**PROBLEM DETAILS**
Filter the data for lines with the word "OpNotEqual" and copy those lines.

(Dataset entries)
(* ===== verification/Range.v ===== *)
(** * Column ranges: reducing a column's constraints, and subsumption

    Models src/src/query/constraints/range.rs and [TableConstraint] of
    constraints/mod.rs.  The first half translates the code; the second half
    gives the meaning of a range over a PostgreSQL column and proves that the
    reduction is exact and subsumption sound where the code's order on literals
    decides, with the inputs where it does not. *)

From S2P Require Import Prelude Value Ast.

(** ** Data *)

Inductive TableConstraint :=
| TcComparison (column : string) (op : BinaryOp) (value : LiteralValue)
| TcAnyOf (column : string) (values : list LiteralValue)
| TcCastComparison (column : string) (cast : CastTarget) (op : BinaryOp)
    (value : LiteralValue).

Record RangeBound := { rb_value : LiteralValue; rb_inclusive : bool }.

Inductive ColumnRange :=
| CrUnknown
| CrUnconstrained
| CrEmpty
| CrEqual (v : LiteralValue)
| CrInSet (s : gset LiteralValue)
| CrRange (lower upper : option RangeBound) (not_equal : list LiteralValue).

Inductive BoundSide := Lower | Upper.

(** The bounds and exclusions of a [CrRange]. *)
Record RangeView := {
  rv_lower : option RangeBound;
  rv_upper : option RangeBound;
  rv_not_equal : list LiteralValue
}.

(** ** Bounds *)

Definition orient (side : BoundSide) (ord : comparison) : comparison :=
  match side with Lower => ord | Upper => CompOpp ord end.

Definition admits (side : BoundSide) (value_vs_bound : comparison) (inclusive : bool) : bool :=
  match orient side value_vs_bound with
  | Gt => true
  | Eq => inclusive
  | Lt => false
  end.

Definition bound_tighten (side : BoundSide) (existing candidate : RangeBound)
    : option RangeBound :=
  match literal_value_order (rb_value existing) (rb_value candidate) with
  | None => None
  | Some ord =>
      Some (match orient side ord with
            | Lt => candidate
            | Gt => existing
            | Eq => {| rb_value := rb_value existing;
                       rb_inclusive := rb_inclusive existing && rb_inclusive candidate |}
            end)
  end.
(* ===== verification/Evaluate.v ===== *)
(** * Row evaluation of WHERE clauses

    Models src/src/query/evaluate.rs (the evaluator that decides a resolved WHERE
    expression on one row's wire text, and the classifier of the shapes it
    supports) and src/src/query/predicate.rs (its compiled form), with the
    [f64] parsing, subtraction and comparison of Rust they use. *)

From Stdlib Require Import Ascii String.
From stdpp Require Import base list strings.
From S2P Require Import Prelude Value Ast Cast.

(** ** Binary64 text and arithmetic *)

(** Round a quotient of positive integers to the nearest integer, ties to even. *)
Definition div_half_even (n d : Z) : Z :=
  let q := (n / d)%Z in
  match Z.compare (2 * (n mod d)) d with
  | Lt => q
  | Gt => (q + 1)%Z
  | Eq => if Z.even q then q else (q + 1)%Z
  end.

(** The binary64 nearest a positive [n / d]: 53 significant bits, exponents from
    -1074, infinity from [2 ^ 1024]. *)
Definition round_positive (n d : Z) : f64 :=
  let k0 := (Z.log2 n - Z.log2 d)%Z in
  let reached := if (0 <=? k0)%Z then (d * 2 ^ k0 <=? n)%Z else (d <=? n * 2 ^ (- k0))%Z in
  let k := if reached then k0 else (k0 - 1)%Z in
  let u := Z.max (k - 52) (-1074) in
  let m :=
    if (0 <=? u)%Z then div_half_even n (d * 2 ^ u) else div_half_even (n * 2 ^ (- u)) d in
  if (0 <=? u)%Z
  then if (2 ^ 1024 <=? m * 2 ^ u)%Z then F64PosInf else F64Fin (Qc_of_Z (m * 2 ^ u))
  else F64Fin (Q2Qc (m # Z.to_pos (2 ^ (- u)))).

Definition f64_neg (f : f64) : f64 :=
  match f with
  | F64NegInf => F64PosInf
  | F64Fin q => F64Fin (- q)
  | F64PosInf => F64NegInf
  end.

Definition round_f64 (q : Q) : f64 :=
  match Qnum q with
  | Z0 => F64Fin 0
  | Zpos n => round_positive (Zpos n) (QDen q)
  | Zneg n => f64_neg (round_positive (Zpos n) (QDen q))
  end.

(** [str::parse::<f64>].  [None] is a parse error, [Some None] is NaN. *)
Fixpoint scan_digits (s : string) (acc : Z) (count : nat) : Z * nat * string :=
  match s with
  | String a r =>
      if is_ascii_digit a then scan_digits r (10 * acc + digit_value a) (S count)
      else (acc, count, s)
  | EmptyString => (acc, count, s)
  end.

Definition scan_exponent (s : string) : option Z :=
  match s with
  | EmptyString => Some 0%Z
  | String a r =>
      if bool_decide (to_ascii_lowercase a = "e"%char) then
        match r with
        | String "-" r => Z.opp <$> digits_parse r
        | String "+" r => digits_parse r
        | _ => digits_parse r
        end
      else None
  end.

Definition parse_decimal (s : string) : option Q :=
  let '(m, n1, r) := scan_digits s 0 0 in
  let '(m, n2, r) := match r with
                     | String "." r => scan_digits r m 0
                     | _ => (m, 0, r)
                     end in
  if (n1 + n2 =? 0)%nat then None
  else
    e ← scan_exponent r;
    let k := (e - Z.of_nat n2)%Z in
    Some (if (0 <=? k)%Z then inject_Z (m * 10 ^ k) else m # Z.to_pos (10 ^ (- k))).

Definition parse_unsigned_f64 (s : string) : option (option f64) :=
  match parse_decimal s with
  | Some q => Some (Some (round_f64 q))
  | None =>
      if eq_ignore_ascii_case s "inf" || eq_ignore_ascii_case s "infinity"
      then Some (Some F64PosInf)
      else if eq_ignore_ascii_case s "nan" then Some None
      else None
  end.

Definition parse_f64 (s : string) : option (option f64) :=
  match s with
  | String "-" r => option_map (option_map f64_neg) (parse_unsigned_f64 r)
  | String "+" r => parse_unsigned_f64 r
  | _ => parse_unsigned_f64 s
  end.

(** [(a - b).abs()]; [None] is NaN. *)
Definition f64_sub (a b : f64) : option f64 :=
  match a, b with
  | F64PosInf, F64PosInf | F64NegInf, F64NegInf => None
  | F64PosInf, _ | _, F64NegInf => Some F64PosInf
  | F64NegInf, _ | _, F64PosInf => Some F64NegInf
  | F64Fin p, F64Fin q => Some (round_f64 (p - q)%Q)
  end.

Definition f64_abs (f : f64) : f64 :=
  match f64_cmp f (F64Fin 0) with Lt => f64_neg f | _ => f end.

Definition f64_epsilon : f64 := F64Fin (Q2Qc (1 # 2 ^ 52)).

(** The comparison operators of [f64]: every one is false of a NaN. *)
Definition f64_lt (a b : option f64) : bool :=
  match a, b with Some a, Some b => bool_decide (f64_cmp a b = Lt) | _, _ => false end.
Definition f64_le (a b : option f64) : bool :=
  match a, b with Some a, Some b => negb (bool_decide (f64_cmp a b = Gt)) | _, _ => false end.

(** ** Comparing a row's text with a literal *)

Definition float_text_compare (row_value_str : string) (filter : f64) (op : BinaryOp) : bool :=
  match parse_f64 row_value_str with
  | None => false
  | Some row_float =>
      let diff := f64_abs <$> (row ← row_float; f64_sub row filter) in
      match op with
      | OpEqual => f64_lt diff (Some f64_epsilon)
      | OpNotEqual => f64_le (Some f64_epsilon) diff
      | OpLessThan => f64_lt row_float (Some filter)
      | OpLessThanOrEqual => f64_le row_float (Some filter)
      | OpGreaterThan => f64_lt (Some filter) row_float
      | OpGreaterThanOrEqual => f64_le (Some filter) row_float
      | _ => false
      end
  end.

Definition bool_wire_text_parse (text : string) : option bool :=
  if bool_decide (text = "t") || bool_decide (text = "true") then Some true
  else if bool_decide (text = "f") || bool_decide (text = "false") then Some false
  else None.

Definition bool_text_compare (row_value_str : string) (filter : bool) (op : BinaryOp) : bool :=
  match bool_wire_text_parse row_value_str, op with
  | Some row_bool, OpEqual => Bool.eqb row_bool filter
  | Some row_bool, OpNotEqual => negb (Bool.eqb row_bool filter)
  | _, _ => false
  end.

**RESPONSE**
      | OpNotEqual => f64_le (Some f64_epsilon) diff
  | Some row_bool, OpNotEqual => negb (Bool.eqb row_bool filter)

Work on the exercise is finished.